Can I combine random samples and still get a random sample?

Suppose I have a set $$X$$ with partition $$X_1, \ldots, X_k$$. Suppose $$Z_i = (z_{i1}, \ldots, z_{iN/k})$$ is a random sample of $$N/k$$ elements from $$X_i$$ and $$Z$$ is a random sample of $$N$$ elements from $$X$$.

Can I treat "union" $$\cup_i Z_i := (z_{11}, \ldots, z_{1N/k}, \ldots, z_{k1}, \ldots, z_{kN/k})$$ of random samples from $$X_i$$ as a random sample of $$k \cdot N/k = N$$ elements from $$X = \cup_i X_i$$?

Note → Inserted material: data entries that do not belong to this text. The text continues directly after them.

Lemma masking_with_probability_one_selects_all_input_witness :
  (wf2 Example.tokens /\ wf2 Example.pad
   /\ same_shape2 Example.tokens Example.pad = true
   /\ (1 <= mask_p MaskingExample.always)%Q)
  /\ ((num_special_tokens MaskingExample.always < vocab_size MaskingExample.always ->
       exists x' labels w',
         TextMasking_forward MaskingExample.always Example.tokens (Some Example.pad)
           Example.world = (Ok (x', labels), w'))
      /\ forall k, (k < numel2 Example.tokens)%nat ->
           nth k (selected_of MaskingExample.always Example.tokens Example.pad
                    Example.world) false
           = negb ((nth k (elems Example.tokens) 0 =? unk_token_id MaskingExample.always)
                   || nth k (elems Example.pad) false)
           /\ forall x' labels w',
                TextMasking_forward MaskingExample.always Example.tokens
                  (Some Example.pad) Example.world = (Ok (x', labels), w') ->
                nth k (elems labels) 0
                = if (nth k (elems Example.tokens) 0 =? unk_token_id MaskingExample.always)
                     || nth k (elems Example.pad) false
                  then ignore_index
                  else nth k (elems Example.tokens) 0).
Proof.
  destruct example_tokens_ok as (Hx & Hpm & Hs & _).
  assert (1 <= mask_p MaskingExample.always)%Q as Hp by (cbn; apply Qle_refl).
  split; [auto|].
  exact (masking_with_probability_one_selects_all_input (TS := RefFacts.spec)
           MaskingExample.always Example.tokens Example.pad Example.world Hx Hpm Hs Hp).
Defined.

Lemma example_tokens_in_vocabulary :
  Forall (fun t => 0 <= t < vocab_size Example.tm) (elems Example.tokens).
Proof. cbn. repeat constructor; lia. Qed.

Lemma masking_stays_in_the_vocabulary_witness :
  (wf2 Example.tokens /\ wf2 Example.pad
   /\ same_shape2 Example.tokens Example.pad = true
   /\ Forall (fun t => 0 <= t < vocab_size Example.tm) (elems Example.tokens)
   /\ 0 <= mask_token_id Example.tm < vocab_size Example.tm
   /\ 0 <= num_special_tokens Example.tm)
  /\ ((num_special_tokens Example.tm < vocab_size Example.tm ->
       exists x' labels w',
         TextMasking_forward Example.tm Example.tokens (Some Example.pad) Example.world
         = (Ok (x', labels), w'))
      /\ forall x' labels w',
           TextMasking_forward Example.tm Example.tokens (Some Example.pad) Example.world
           = (Ok (x', labels), w') ->
           Forall (fun t => 0 <= t < vocab_size Example.tm) (elems x')).
Proof.
  destruct example_tokens_ok as (Hx & Hpm & Hs & _).
  pose proof example_tokens_in_vocabulary as Hin.
  assert (0 <= mask_token_id Example.tm < vocab_size Example.tm) as Hm by (cbn; lia).
  assert (0 <= num_special_tokens Example.tm) as Hn by (cbn; lia).
  split; [auto 7|].
  exact (masking_stays_in_the_vocabulary (TS := RefFacts.spec)
           Example.tm Example.tokens Example.pad Example.world Hx Hpm Hs Hin Hm Hn).
Defined.

Lemma example_block_built :
  block_run = (Ok (Example.built block_run), snd block_run).
Proof. apply example_built. vm_compute. reflexivity. Qed.

Lemma self_attention_block_keeps_shape_witness :
  (block_run = (Ok (Example.built block_run), snd block_run) /\ 0 < 2)
  /\ exists layers,
       Example.built block_run = Sequential layers
       /\ length layers = Z.to_nat 2
       /\ NoDup (pids (Example.built block_run))
       /\ forall training x b t,
            shape x = [b; t; 2] ->
            returns_shape (call training (Example.built block_run) [Some x]) [b; t; 2].
Proof.
  pose proof example_block_built as H.
  split; [split; [exact H|lia]|].
  exact (self_attention_block_keeps_shape (TS := RefFacts.spec) 2 2 1 0
           Example.world _ _ H ltac:(lia)).
Defined.

Lemma built_models_have_valid_hyperparameters_witness :
  TorchSpec RefTorch
  /\ (forall ia n c num_layers hc hs depth p w0 w1 enc,
        new_PerceiverEncoder (T := RefTorch) ia (n, c) num_layers hc hs depth p w0
        = (Ok enc, w1) ->
        hc <> 0 /\ c mod hc = 0 /\ (0 <= p /\ p <= 1)%Q
        /\ (0 < depth -> hs <> 0 /\ c mod hs = 0))
  /\ (forall oa n c h p w0 w1 dec k co,
        new_PerceiverDecoder (T := RefTorch) oa (n, c) h p w0 = (Ok dec, w1) ->
        output_shape oa = [k; co] ->
        h <> 0 /\ co mod h = 0 /\ (0 <= p /\ p <= 1)%Q).
Proof.
  split; [exact RefFacts.spec|].
  exact (built_models_have_valid_hyperparameters (TS := RefFacts.spec)).
Defined.

Example invalid_head_count_is_rejected :
  Example.returned (new_PerceiverEncoder Example.input_adapter (2, 3) 1 2 1 1 0
                      Example.world) = false
  /\ Example.returned (new_PerceiverEncoder Example.input_adapter (2, 2) 1 1 1 1 (3 # 2)
                         Example.world) = false.
Proof. split; vm_compute; reflexivity. Qed.

Lemma example_io_decoder_2_2_built :
  decoder_run (2, 2) 0
  = (Ok (Example.built (decoder_run (2, 2) 0)), snd (decoder_run (2, 2) 0)).
Proof. apply example_built. vm_compute. reflexivity. Qed.

Lemma example_input_adapter_returns :
  returns_shape (input_adapter_forward Example.input_adapter Example.x)
    [1; 2; num_input_channels Example.input_adapter].
Proof. intros w. exists Example.x, w. split; reflexivity. Qed.

Lemma perceiver_io_needs_matching_latent_shapes_witness :
  (encoder_run Example.input_adapter 3 0
   = (Ok (Example.built (encoder_run Example.input_adapter 3 0)),
      snd (encoder_run Example.input_adapter 3 0))
   /\ decoder_run (2, 2) 0
      = (Ok (Example.built (decoder_run (2, 2) 0)), snd (decoder_run (2, 2) 0))
   /\ output_shape Example.output_adapter = [3; 2]
   /\ 0 < 1
   /\ @shape RefTorch Example.x = [1; 2; 1]
   /\ returns_shape (input_adapter_forward Example.input_adapter Example.x)
        [1; 2; num_input_channels Example.input_adapter]
   /\ pad_mask_ok (T := RefTorch) 1 2 None)
  /\ forall w,
       ((2, 2) = (2, 2) ->
        exists latent v1 ca out y v2,
          call true (Example.built (encoder_run Example.input_adapter 3 0))
            [Some Example.x; None] w = (Ok latent, v1)
          /\ shape latent = [1; 2; 2]
          /\ Example.built (decoder_run (2, 2) 0)
             = PerceiverDecoder Example.output_adapter (2, 2) ca out
          /\ call true ca [Some (einops_repeat (pdata out) 1); Some latent] v1
             = (Ok y, v2)
          /\ shape y = [1; 3; 2]
          /\ call true (PerceiverIO (Example.built (encoder_run Example.input_adapter 3 0))
                          (Example.built (decoder_run (2, 2) 0)))
               [Some Example.x; None] w
             = output_adapter_forward Example.output_adapter y v2)
       /\ ((2, 2) <> (2, 2) ->
           exists v1,
             call true (PerceiverIO (Example.built (encoder_run Example.input_adapter 3 0))
                          (Example.built (decoder_run (2, 2) 0)))
               [Some Example.x; None] w
             = (Raise (ValueError ("Latent shape " ++ tuple_repr [2; 2]
                                   ++ " different from required shape "
                                   ++ tuple_repr [2; 2])), v1)).
Proof.
  pose proof example_encoder_built as He.
  pose proof example_io_decoder_2_2_built as Hd.
  pose proof example_input_adapter_returns as Hadapt.
  assert (pad_mask_ok (T := RefTorch) 1 2 None) as Hpad by (intros m [=]).
  split; [split; [exact He|]; split; [exact Hd|]; split; [reflexivity|];
          split; [lia|]; split; [reflexivity|]; split; [exact Hadapt | exact Hpad]|].
  exact (perceiver_io_needs_matching_latent_shapes (TS := RefFacts.spec) true
           Example.input_adapter 2 2 3 1 1 1 0 Example.output_adapter 2 2 1 0 3 2
           Example.world _ Example.world _ _ _ Example.x None 1 2 [2; 1]
           He Hd eq_refl ltac:(lia) eq_refl Hadapt Hpad).
Defined.

Example perceiver_io_with_other_latent_shape :
  fst (call true (PerceiverIO (Example.built (encoder_run Example.input_adapter 3 0))
                    (Example.built (decoder_run (4, 8) 0))) [Some Example.x]
         Example.world)
  = Raise (ValueError "Latent shape (2, 2) different from required shape (4, 8)").
Proof. vm_compute. reflexivity. Qed.

Lemma example_token_encoder_built :
  encoder_run Example.token_adapter 2 0
  = (Ok (Example.built (encoder_run Example.token_adapter 2 0)),
     snd (encoder_run Example.token_adapter 2 0)).
Proof. apply example_built. vm_compute. reflexivity. Qed.
(** * Commission reports: a shallow embedding of [commission.js]

    The program reads a CSV of broker cases, normalises case values to GBP,
    computes a base commission and a tiered bonus per case, and optionally
    condenses the result into one total per broker.

    JavaScript strings are sequences of UTF-16 code units, modelled as
    [list N]; JavaScript numbers are IEEE 754 binary64 values, modelled with
    the Standard Library's [spec_float] at precision 53 and [emax] 1024
    (NaN payloads, which JavaScript cannot observe, are not represented).
    A thrown exception is an explicit [Throw] result. *)

From Stdlib Require Import ZArith NArith List Ascii String.
From Stdlib Require Import Floats.SpecFloat.
From stdpp Require Import base list sorting gmap.

Local Open Scope Z_scope.

(* ===================================================================== *)
(** * Part I: definitions                                                 *)
(* ===================================================================== *)

(** ** JavaScript strings *)

Abbreviation jsstring := (list N).

(** An ASCII literal as a JavaScript string. *)
Definition js (s : string) : jsstring :=
  N_of_ascii <$> list_ascii_of_string s.

Definition pound : N := 163%N.        (* U+00A3, the sign written in the source *)
Definition comma : jsstring := [44%N].
Definition crlf : jsstring := [13%N; 10%N].

(** [s.startsWith(p)] *)
Fixpoint startsWith (p s : jsstring) : bool :=
  match p, s with
  | [], _ => true
  | _ :: _, [] => false
  | a :: p', b :: s' => (a =? b)%N && startsWith p' s'
  end.

(** [s.split(sep)] for a string separator and no limit: successive
    non-overlapping occurrences of [sep], found from the left, delimit the
    fields.  [skip] counts the code units of a matched separator that are
    still to be passed over. *)
Fixpoint split_from (sep : jsstring) (skip : nat) (s : jsstring) : list jsstring :=
  match s with
  | [] => [[]]
  | c :: s' =>
      match skip with
      | S k => split_from sep k s'
      | O =>
          if startsWith sep s
          then [] :: split_from sep (length sep - 1) s'
          else match split_from sep 0 s' with
               | f :: fs => (c :: f) :: fs
               | [] => [[c]]
               end
      end
  end.

Definition split (sep s : jsstring) : list jsstring :=
  match sep with
  | [] => (λ c, [c]) <$> s
  | _ :: _ => split_from sep 0 s
  end.

(** [fields.join(sep)] on an array of strings *)
Fixpoint join (sep : jsstring) (fields : list jsstring) : jsstring :=
  match fields with
  | [] => []
  | [f] => f
  | f :: rest => f ++ sep ++ join sep rest
  end.

(** White space and line terminators removed by [trim()]. *)
Definition isWhiteSpace (c : N) : bool :=
  existsb (N.eqb c)
    [9; 10; 11; 12; 13; 32; 160; 5760; 8232; 8233; 8239; 8287; 12288; 65279]%N
  || ((8192 <=? c) && (c <=? 8202))%N.

Fixpoint trimStart (s : jsstring) : jsstring :=
  match s with
  | c :: s' => if isWhiteSpace c then trimStart s' else s
  | [] => []
  end.

Definition trimEnd (s : jsstring) : jsstring :=
  reverse (trimStart (reverse s)).

Definition trim (s : jsstring) : jsstring := trimEnd (trimStart s).

(** ** JavaScript numbers

    Binary64 arithmetic is the Standard Library's executable specification;
    every operation rounds to nearest, ties to even. *)

Abbreviation number := spec_float.

Definition prec : Z := 53.
Definition emax : Z := 1024.

Definition NaN : number := S754_nan.
Definition num_add : number → number → number := SFadd prec emax.
Definition num_sub : number → number → number := SFsub prec emax.
Definition num_mul : number → number → number := SFmul prec emax.
Definition num_div : number → number → number := SFdiv prec emax.
(** [x > y]; false when either side is NaN *)
Definition num_gt (x y : number) : bool := SFltb y x.
(** [x === y] on numbers *)
Definition num_eq (x y : number) : bool := SFeqb x y.

(** The number denoted by an integer literal. *)
Definition of_Z (z : Z) : number := binary_normalize prec emax z 0 false.

(** The number nearest to the positive rational [num / den], with the given
    sign; a zero numerator gives a signed zero. *)
Definition round_ratio (neg : bool) (num den : Z) : number :=
  if num =? 0 then S754_zero neg
  else
    let '(q, e, l) := SFdiv_core_binary prec emax num 0 den 0 in
    binary_round_aux prec emax neg q e l.

(** The number nearest to [digits * 10 ^ exp10].  Literals are rounded
    exactly, whatever their length, as engines do; ECMAScript would also
    allow an approximation past the twentieth significant digit. *)
Definition round_decimal (neg : bool) (digits exp10 : Z) : number :=
  if 0 <=? exp10
  then round_ratio neg (digits * 10 ^ exp10) 1
  else round_ratio neg digits (10 ^ (- exp10)).

(** *** Reading numbers from strings *)

Definition digitVal (radix : Z) (c : N) : option Z :=
  let c := Z.of_N c in
  let v := if (48 <=? c) && (c <=? 57) then c - 48
           else if (97 <=? c) && (c <=? 122) then c - 87
           else if (65 <=? c) && (c <=? 90) then c - 55
           else radix in
  if v <? radix then Some v else None.

(** The longest run of digits at the head of [s]: its value on top of
    [acc], the number of digits read on top of [n], and the rest. *)
Fixpoint takeDigits (radix : Z) (s : jsstring) (acc n : Z) : Z * Z * jsstring :=
  match s with
  | c :: s' =>
      match digitVal radix c with
      | Some d => takeDigits radix s' (acc * radix + d) (n + 1)
      | None => (acc, n, s)
      end
  | [] => (acc, n, [])
  end.

(** An optional sign: whether it is a minus, and the rest. *)
Definition takeSign (s : jsstring) : bool * jsstring :=
  match s with
  | 45%N :: s' => (true, s')
  | 43%N :: s' => (false, s')
  | _ => (false, s)
  end.

(** The exponent part [e±ddd], if a complete one is present. *)
Definition takeExponent (s : jsstring) : Z * jsstring :=
  match s with
  | c :: s' =>
      if (c =? 101)%N || (c =? 69)%N then
        let '(neg, s'') := takeSign s' in
        let '(e, n, rest) := takeDigits 10 s'' 0 0 in
        if n =? 0 then (0, s) else ((if neg then - e else e), rest)
      else (0, s)
  | [] => (0, s)
  end.
(** * Landing Judge: vote store, statistics, broadcast hub and audio cache

    A shallow embedding of [app.py] (the Flask server with the JSON vote
    log) and of the server half of [main.py] (the all-in-one build with the
    indexed Polly audio cache), together with the properties of them that
    the design document states, and further properties read off the code:
    of the statistics, the store, the hub and the event stream, the quotes
    and messages, the voices, and the routes of the overlay controls.

    Conventions.
    - Python [int] is [Z]; [str] is [string], read as UTF-8 bytes.  The
      character classes ([isspace], [isalnum], [isalpha], the digits) are
      given for ASCII text ([ascii_text]); on a character beyond ASCII
      Python asks the Unicode database, which is not embedded, and the
      properties that depend on a class are stated for ASCII text.
    - A value produced by [json.load] is a [json]; a Python [dict] keeps its
      insertion order and is an association list with one entry per key.
      JSON numbers with a fraction or an exponent are outside the model.
    - binary64 arithmetic is not evaluated: a [pyfloat] is the expression
      that produces the float; what is modelled of it is whether the
      quotient of two integers still is a float ([OverflowError]).
    - The order in which a [set] is iterated is settled by the interpreter
      (the hashes of a process); it is a part of what a request meets
      outside the program ([set_iteration]).
    - An exception is a [Raise] result; code that changes the world and may
      raise lives in the monad [py], where the state survives a raise. *)

From Stdlib Require Import ZArith String Ascii List Bool Lia Permutation Sorted.
From stdpp Require Import base option list gmap strings pretty.

Local Open Scope Z_scope.

(* ===================================================================== *)
(** ** Exceptions and results *)
(* ===================================================================== *)

(** The exception classes the two programs can meet.  [OtherError] stands
    for any other subclass of [Exception] (botocore's connection and
    credential errors, for instance). *)
Inductive exn : Type :=
| FileNotFoundError
| PermissionError
| JSONDecodeError
| AttributeError
| TypeError
| KeyError
| ValueError
| IndexError
| OverflowError
| UnicodeDecodeError
| Full
| ClientError
| OtherError.

Inductive result (A : Type) : Type :=
| Ok (a : A)
| Raise (e : exn).
Arguments Ok {A} a.
Arguments Raise {A} e.

Definition rbind {A B} (r : result A) (k : A -> result B) : result B :=
  match r with
  | Ok a => k a
  | Raise e => Raise e
  end.

(** The clause [except (FileNotFoundError, json.JSONDecodeError)]. *)
Definition missing_or_undecodable (e : exn) : bool :=
  match e with
  | FileNotFoundError | JSONDecodeError => true
  | _ => false
  end.

Fixpoint mapM {A B} (f : A -> result B) (l : list A) : result (list B) :=
  match l with
  | [] => Ok []
  | x :: r => rbind (f x) (fun y => rbind (mapM f r) (fun ys => Ok (y :: ys)))
  end.

(** State and exceptions: the state reached when the exception is raised is
    kept, as a file written before a failure stays written. *)
Definition py (S A : Type) : Type := S -> result A * S.

Definition ret {S A} (a : A) : py S A := fun s => (Ok a, s).
Definition raise {S A} (e : exn) : py S A := fun s => (Raise e, s).
Definition bind {S A B} (m : py S A) (k : A -> py S B) : py S B :=
  fun s => match m s with
           | (Ok a, s') => k a s'
           | (Raise e, s') => (Raise e, s')
           end.
Definition lift {S A} (r : result A) : py S A := fun s => (r, s).
Definition gets {S A} (f : S -> A) : py S A := fun s => (Ok (f s), s).
Definition modify {S} (f : S -> S) : py S unit := fun s => (Ok tt, f s).

(** [try: m  except Exception: h] *)
Definition try_catch {S A} (m : py S A) (h : py S A) : py S A :=
  fun s => match m s with
           | (Ok a, s') => (Ok a, s')
           | (Raise _, s') => h s'
           end.

(** [try: m  except <class>: h]; other exceptions pass through. *)
Definition try_catch_if {S A} (caught : exn -> bool) (m : py S A) (h : py S A)
  : py S A :=
  fun s => match m s with
           | (Ok a, s') => (Ok a, s')
           | (Raise e, s') => if caught e then h s' else (Raise e, s')
           end.

Declare Scope py_scope.
Delimit Scope py_scope with py.
Notation "x <- m ;; k" := (bind m (fun x => k))
  (at level 100, m at next level, right associativity) : py_scope.
Notation "m ;;; k" := (bind m (fun _ => k))
  (at level 100, right associativity) : py_scope.

(** [for x in l: body(x)] *)
Fixpoint for_each {S A} (l : list A) (body : A -> py S unit) : py S unit :=
  match l with
  | [] => ret tt
  | x :: r => (body x;;; for_each r body)%py
  end.

(* ===================================================================== *)
(** ** JSON values and the Python operations used on them *)
(* ===================================================================== *)

#[warnings="-register-all"]
Inductive json : Type :=
| JNull
| JBool (b : bool)
| JInt (n : Z)
| JStr (s : string)
| JList (l : list json)
| JDict (d : list (string * json)).

Definition dict : Type := list (string * json).

Fixpoint dict_get (k : string) (d : dict) : option json :=
  match d with
  | [] => None
  | (k', v) :: r => if String.eqb k k' then Some v else dict_get k r
  end.

(** [d[k] = v]: an existing key keeps its position, a new one goes last. *)
Fixpoint dict_set (k : string) (v : json) (d : dict) : dict :=
  match d with
  | [] => [(k, v)]
  | (k', v') :: r =>
      if String.eqb k k' then (k', v) :: r else (k', v') :: dict_set k v r
  end.

(** [x.get(k, default)]: only a dict has [get]. *)
Definition py_get (x : json) (k : string) (default : json) : result json :=
  match x with
  | JDict d => Ok (from_option id default (dict_get k d))
  | _ => Raise AttributeError
  end.

(** Truth value of a Python object. *)
Definition truthy (x : json) : bool :=
  match x with
  | JNull => false
  | JBool b => b
  | JInt n => negb (n =? 0)
  | JStr s => negb (String.eqb s "")
  | JList l => match l with [] => false | _ => true end
  | JDict d => match d with [] => false | _ => true end
  end.

(** The text has no character beyond ASCII. *)
Definition ascii_text (s : string) : Prop :=
  Forall (fun c => (nat_of_ascii c < 128)%nat) (list_ascii_of_string s).

(** [c.isspace()] on ASCII: the blanks of [str.strip] and [str.split]. *)
Definition is_space (c : ascii) : bool :=
  let n := nat_of_ascii c in
  ((9 <=? n) && (n <=? 13) || (28 <=? n) && (n <=? 32))%nat.

(** The blanks [int] skips around a literal: the file, group, record and
    unit separators (28 to 31) are not among them. *)
Definition is_int_space (c : ascii) : bool :=
  let n := nat_of_ascii c in
  ((9 <=? n) && (n <=? 13) || (n =? 32))%nat.

Definition is_digit (c : ascii) : bool :=
  let n := nat_of_ascii c in ((48 <=? n) && (n <=? 57))%nat.

Definition is_alpha (c : ascii) : bool :=
  let n := nat_of_ascii c in
  ((65 <=? n) && (n <=? 90) || (97 <=? n) && (n <=? 122))%nat.

Definition is_alnum (c : ascii) : bool := is_alpha c || is_digit c.

Definition digit_value (c : ascii) : Z := Z.of_nat (nat_of_ascii c) - 48.

Fixpoint lstrip_by (blank : ascii -> bool) (l : list ascii) : list ascii :=
  match l with
  | c :: r => if blank c then lstrip_by blank r else l
  | [] => []
  end.

Definition strip_by (blank : ascii -> bool) (l : list ascii) : list ascii :=
  rev (lstrip_by blank (rev (lstrip_by blank l))).

Definition strip_chars : list ascii -> list ascii := strip_by is_space.

(** [s.strip()] *)
Definition py_strip (s : string) : string :=
  string_of_list_ascii (strip_chars (list_ascii_of_string s)).

(** The digits of an integer literal: [digit (["_"] digit)*]. *)
Fixpoint digits_value (acc : Z) (after_digit : bool) (l : list ascii)
  : option Z :=
  match l with
  | [] => if after_digit then Some acc else None
  | c :: r =>
      if is_digit c then digits_value (10 * acc + digit_value c) true r
      else if Ascii.eqb c "_" && after_digit then
             match r with
             | [] => None
             | _ => digits_value acc false r
             end
           else None
  end.

(** [sys.get_int_max_str_digits()]: a decimal literal with more digits is
    refused, and so is the decimal form of an integer that needs more. *)
Definition int_max_str_digits : nat := 4300.

(** [int(s)] for a string of ASCII text: blanks around, an optional sign,
    the digits, of which there are at most [int_max_str_digits] (every
    digit counts, a leading zero too).  Beyond ASCII [int] also reads the
    decimal digits and the blanks of the other scripts; here such a string
    is refused, so [Ok] is [int]'s answer for every string, and [Raise] is
    for ASCII text. *)
Definition int_of_str (s : string) : result Z :=
  let body := strip_by is_int_space (list_ascii_of_string s) in
  let parsed :=
    match body with
    | c :: r =>
        if Ascii.eqb c "-" then Z.opp <$> digits_value 0 false r
        else if Ascii.eqb c "+" then digits_value 0 false r
        else digits_value 0 false body
    | [] => None
    end in
  match parsed with
  | Some n =>
      if (int_max_str_digits <? length (filter (fun c => is_digit c = true) body))%nat
      then Raise ValueError
      else Ok n
  | None => Raise ValueError
  end.

(** [int(x)] *)
Definition py_int (x : json) : result Z :=
  match x with
  | JInt n => Ok n
  | JBool b => Ok (if b then 1 else 0)
  | JStr s => int_of_str s
  | JNull | JList _ | JDict _ => Raise TypeError
  end.

(** [str(n)] for an integer. *)
Definition str_of_int (n : Z) : string := pretty n.

(* ===================================================================== *)
(** ** Files *)
(* ===================================================================== *)

(** What [json.load] makes of a file: [Document j] is a text that parses to
    [j] (and [json.dump] of [j] writes such a text); [Binary] is any content
    that is not JSON text, with its bytes. *)
Inductive fdata : Type :=
| Binary (bytes : string)
| Document (j : json).

Definition in_range (lo hi : nat) (c : ascii) : bool :=
  let n := nat_of_ascii c in ((lo <=? n) && (n <=? hi))%nat.

(** Well-formed UTF-8 (the Unicode Standard, table 3-7), which a file
    opened with [encoding="utf-8"] must be to be read. *)
Fixpoint utf8_valid (l : list ascii) : bool :=
  match l with
  | [] => true
  | a :: r =>
      if in_range 0 127 a then utf8_valid r
      else if in_range 194 223 a then
        match r with
        | b :: r' => in_range 128 191 b && utf8_valid r'
        | _ => false
        end
      else if in_range 224 239 a then
        match r with
        | b :: c :: r' =>
            (if in_range 224 224 a then in_range 160 191 b
             else if in_range 237 237 a then in_range 128 159 b
             else in_range 128 191 b)
            && in_range 128 191 c && utf8_valid r'
        | _ => false
        end
      else if in_range 240 244 a then
        match r with
        | b :: c :: d :: r' =>
            (if in_range 240 240 a then in_range 144 191 b
             else if in_range 244 244 a then in_range 128 143 b
             else in_range 128 191 b)
            && in_range 128 191 c && in_range 128 191 d && utf8_valid r'
        | _ => false
        end
      else false
  end.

• You normally cannot operate with "unions" on truly random samples, because they are not sets, i.e., they can contain repeating elements of the initial set. But if you just joint those separate independent samples together, they will constitute a random sample. But importantly it will be random from the perspective of the time before you take the first sample. If you already have a couple of small samples and decide to continue sampling, the total large sample won't be truly random, because it will contain a part, which had been already certain.
– Alex
Commented Oct 13, 2022 at 19:04

The process you describe is not equivalent to random sampling of N elements from $$X$$. Suppose $$N$$=100 and $$k$$=5, which means each $$Z_i$$ has 20 elements. Suppose further each $$X_i$$ has 40 elements. If the random sample chose elements 1 through 19 from $$X_1$$ then it can only choose one of the rest of the elements (elements 20 through 40). Which means that your process introduces dependencies which aren't there in the straightforward sampling procedure.

The dependencies can be reduced (but not completely eliminated) by making sure the ratio $$\frac{N/k}{|X_i|}$$ is small for every $$i$$.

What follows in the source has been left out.